The latter is quite possible. In reality, Musk is a drug addict and a university dropout. He dropped out of the Stanford physics masters program on his first or second day. Among people in the VC community, many claim it was because he simply didn’t have the intellectual candlepower to hang in there. Now this may just be their envy and resentment. But it may not. Finally, too, what does it say about this era of American capitalism that a complete bullsh*tter like Musk could be the world’s richest man and be elevated to be stature he has?
You’re quite right that using one vehicle for Earth orbit launch/reentry, interplanetary transfer, and mars landing/launch seems impractical, at least to me – I’d guess an ion engine powered transfer vehicle which never lands on either body seems more plausible, though I won’t pretend I know anything about any of this. This also can help with travel time, as even a brief look at the rocket equation will confirm.
So I’m not endorsing the specifics of Mr. Musk’s approach – as I said, I see $/kg landed as the key barrier, and we’ll have to see who, if anyone, can bring it down, and how. If that happens, the rest is really a set of Engineering problems, so likely soluble, given enough money & time
Yep, it was definitely him. It could not have been actual rocket scientists landing stuff on Mars back in the day when young Musk was busy apartheiding in South Africa. Rocket science became a thing only when Columbus Musk discovered it and stuck his flag into its ar*e.
Nicely put.
The Chinese are working on photonic and 2D chips. Unfortunately I don’t have the expertise to tell if any of this is realistic.
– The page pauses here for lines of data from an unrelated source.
Lemma model_dir_with_training_job_not_a_string_witness :
  _model_dir_with_training_job (PyBool true) "job-7" =
    Raise (ExternalError "AttributeError") ∧
  _model_dir_with_training_job (PyInt 0) "job-7" = Ok (PyStr "0/job-7/model").
Proof.
  split.
  - exact (proj1 (model_dir_with_training_job_not_a_string (PyBool true) "job-7"
                    ltac:(discriminate))).
  - exact (proj1 (model_dir_with_training_job_not_a_string (PyInt 0) "job-7"
                    ltac:(discriminate))).
Defined.

End MainEntryPoint.

Lemma main_check_after_train_witness :
  ∃ call,
    main ascii_isdigit (master_up_for 0) main_world_plain 0 initial_state =
      (State [EvEntryPointRun call; EvEntryPointReturn] 0, Some (Ok ())) ∧
    args call = [].
Proof.
  eexists. split.
  - rewrite (main_check_after_train ascii_isdigit (master_up_for 0) main_world_plain 0
               eq_refl eq_refl eq_refl).
    reflexivity.
  - reflexivity.
Defined.

Lemma main_tuning_model_dir_witness :
  ∃ call,
    main ascii_isdigit (master_up_for 0) main_world_tuning 0 initial_state =
      (State [EvLog INFO msg_appending_job_name ["None/job-7/model"];
              EvEntryPointRun call; EvEntryPointReturn] 0,
       Some (Ok ())) ∧
    args call = ["--model_dir"; "None/job-7/model"].
Proof.
  eexists. split.
  - rewrite (main_tuning_model_dir ascii_isdigit (master_up_for 0) main_world_tuning 0
               (PyStr "None/job-7/model") ltac:(by eexists) eq_refl eq_refl).
    reflexivity.
  - reflexivity.
Defined.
https://m.youtube.com/watch?v=HuLbec3P_M4
https://pubs.acs.org/doi/10.1021/acsanm.4c07065
https://www.nature.com/articles/s41467-024-47974-2
Apparently they are preparing for mass production.
Some have suggested that Moore’s law be restated as the “learning curve of the semiconductor industry”.
It is not a physical law.
“Moore’s observation” is better.
This in my view is the fatal flaw of Octavia Butler’s “Parable” books. She gives a vivid description of our future (a bit delayed now since she starts with the US Jackpot in July of 2024) but then invokes the deus ex machina of spaceships going to other planets to save humanity. Isn’t it the same species on the ships that destroyed the Earth?
Superiority never lasts. There is no correlation between intelligence and morality. AI over lords appeared to be the best solution in the old movie “The Day the Earth Stood Still”, 1951, directed by Robert Wise.
I tried to get the head of the UC Berkeley’s Business School (before anyone ever heard of Haas) interested in Mortimer Adler’s “Desires, Right and Wrong: The Ethics of Enough”, he just walked away from me.